# ASSIGNED TASK
If a line in the data has the string "negative", please show it.

[Dataset entries]

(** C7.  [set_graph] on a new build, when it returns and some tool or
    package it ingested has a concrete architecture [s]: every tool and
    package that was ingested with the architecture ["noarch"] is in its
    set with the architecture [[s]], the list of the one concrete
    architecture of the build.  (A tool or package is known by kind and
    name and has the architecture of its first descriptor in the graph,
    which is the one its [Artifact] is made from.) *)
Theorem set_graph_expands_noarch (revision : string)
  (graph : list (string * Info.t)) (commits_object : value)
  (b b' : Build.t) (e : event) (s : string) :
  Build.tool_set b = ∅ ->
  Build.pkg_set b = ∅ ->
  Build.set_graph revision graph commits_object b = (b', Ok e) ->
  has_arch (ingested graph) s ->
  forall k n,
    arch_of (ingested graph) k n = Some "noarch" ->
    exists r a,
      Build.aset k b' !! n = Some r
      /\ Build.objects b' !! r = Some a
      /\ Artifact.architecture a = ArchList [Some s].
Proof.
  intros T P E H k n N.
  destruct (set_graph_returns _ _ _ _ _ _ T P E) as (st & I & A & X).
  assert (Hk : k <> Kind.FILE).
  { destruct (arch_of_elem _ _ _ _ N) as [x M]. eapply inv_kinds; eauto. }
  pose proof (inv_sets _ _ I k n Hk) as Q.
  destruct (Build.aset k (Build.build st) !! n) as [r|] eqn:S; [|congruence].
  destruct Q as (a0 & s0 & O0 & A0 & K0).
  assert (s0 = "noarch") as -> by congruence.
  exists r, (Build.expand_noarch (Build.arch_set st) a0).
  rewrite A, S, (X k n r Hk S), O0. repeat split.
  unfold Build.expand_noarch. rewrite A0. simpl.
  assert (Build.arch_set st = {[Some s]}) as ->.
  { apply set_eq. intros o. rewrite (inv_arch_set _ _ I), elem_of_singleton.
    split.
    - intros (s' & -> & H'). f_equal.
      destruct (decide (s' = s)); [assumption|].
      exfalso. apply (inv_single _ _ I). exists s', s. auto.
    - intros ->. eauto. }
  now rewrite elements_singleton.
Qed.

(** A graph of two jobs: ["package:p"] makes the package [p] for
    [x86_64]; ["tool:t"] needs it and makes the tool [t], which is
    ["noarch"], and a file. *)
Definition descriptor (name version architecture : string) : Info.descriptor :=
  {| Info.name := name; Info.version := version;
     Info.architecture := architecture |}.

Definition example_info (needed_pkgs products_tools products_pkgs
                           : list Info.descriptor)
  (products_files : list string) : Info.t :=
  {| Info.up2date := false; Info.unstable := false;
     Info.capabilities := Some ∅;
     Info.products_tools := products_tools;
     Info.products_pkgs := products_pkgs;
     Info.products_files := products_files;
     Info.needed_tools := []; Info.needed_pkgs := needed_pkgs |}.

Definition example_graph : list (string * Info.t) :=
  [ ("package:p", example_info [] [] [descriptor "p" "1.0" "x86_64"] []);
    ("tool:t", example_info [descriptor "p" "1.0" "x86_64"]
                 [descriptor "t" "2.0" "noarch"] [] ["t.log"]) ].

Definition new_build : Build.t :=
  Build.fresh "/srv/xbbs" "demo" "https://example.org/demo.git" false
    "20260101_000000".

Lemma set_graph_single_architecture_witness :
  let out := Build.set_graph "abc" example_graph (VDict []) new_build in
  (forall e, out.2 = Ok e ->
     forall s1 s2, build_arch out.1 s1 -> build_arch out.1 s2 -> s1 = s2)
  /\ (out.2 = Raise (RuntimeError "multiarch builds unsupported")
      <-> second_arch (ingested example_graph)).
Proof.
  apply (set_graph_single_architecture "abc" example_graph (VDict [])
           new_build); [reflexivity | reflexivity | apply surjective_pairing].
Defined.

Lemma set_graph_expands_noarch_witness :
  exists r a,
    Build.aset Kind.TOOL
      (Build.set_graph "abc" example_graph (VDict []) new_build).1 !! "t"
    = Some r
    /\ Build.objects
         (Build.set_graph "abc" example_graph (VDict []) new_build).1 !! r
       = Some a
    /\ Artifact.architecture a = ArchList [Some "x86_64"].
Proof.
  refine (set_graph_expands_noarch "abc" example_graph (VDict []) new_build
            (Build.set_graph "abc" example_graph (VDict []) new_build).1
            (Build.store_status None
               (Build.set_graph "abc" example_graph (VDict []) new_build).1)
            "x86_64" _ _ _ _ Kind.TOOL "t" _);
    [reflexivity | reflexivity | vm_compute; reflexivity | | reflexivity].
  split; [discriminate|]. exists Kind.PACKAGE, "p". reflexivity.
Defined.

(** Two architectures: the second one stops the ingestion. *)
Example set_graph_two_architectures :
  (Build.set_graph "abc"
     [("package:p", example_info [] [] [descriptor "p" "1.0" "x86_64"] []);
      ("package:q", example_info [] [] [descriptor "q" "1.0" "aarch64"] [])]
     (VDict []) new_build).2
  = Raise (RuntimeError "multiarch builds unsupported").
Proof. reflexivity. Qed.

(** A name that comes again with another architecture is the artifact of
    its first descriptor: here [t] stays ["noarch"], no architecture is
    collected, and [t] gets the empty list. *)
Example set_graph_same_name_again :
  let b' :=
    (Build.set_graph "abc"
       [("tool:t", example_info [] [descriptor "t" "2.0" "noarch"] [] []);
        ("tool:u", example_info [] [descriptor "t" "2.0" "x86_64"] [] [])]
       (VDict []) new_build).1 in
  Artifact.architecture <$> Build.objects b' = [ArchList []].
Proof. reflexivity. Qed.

---

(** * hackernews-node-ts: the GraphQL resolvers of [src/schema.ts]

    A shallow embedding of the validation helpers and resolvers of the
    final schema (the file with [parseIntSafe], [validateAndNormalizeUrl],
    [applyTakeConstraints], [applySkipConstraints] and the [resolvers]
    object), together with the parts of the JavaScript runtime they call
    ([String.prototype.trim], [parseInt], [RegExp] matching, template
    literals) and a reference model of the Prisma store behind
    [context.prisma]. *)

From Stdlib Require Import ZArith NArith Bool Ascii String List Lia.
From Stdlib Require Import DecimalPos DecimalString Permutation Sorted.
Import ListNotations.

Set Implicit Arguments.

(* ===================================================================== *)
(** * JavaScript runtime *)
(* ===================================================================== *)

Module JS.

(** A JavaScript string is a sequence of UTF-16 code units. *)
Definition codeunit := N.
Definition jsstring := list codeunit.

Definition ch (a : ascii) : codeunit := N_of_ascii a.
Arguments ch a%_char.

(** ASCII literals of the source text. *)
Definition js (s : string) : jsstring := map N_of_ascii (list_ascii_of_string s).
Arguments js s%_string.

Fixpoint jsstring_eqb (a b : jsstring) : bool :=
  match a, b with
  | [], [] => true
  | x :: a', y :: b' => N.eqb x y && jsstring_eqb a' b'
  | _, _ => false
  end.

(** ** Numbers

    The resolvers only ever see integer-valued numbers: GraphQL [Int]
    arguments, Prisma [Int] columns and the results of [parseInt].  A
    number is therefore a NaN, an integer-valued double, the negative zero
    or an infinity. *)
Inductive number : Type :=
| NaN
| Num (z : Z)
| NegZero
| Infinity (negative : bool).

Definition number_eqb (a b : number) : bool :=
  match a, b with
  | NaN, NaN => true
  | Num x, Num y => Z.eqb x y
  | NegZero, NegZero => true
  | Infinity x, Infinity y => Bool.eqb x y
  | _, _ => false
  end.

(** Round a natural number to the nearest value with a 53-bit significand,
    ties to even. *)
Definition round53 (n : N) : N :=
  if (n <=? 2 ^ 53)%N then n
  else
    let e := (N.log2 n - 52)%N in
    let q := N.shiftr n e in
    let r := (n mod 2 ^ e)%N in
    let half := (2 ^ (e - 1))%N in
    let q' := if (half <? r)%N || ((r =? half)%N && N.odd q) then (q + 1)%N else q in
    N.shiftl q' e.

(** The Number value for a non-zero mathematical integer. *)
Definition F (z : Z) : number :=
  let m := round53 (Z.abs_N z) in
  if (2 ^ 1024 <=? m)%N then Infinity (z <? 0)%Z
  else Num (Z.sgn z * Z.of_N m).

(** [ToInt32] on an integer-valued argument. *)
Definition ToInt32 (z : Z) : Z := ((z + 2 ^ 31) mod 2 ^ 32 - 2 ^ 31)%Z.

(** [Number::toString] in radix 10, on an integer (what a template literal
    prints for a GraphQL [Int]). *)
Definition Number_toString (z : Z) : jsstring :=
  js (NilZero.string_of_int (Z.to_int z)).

# WRITTEN SOLUTION
    number is therefore a NaN, an integer-valued double, the negative zero
| Infinity (negative : bool).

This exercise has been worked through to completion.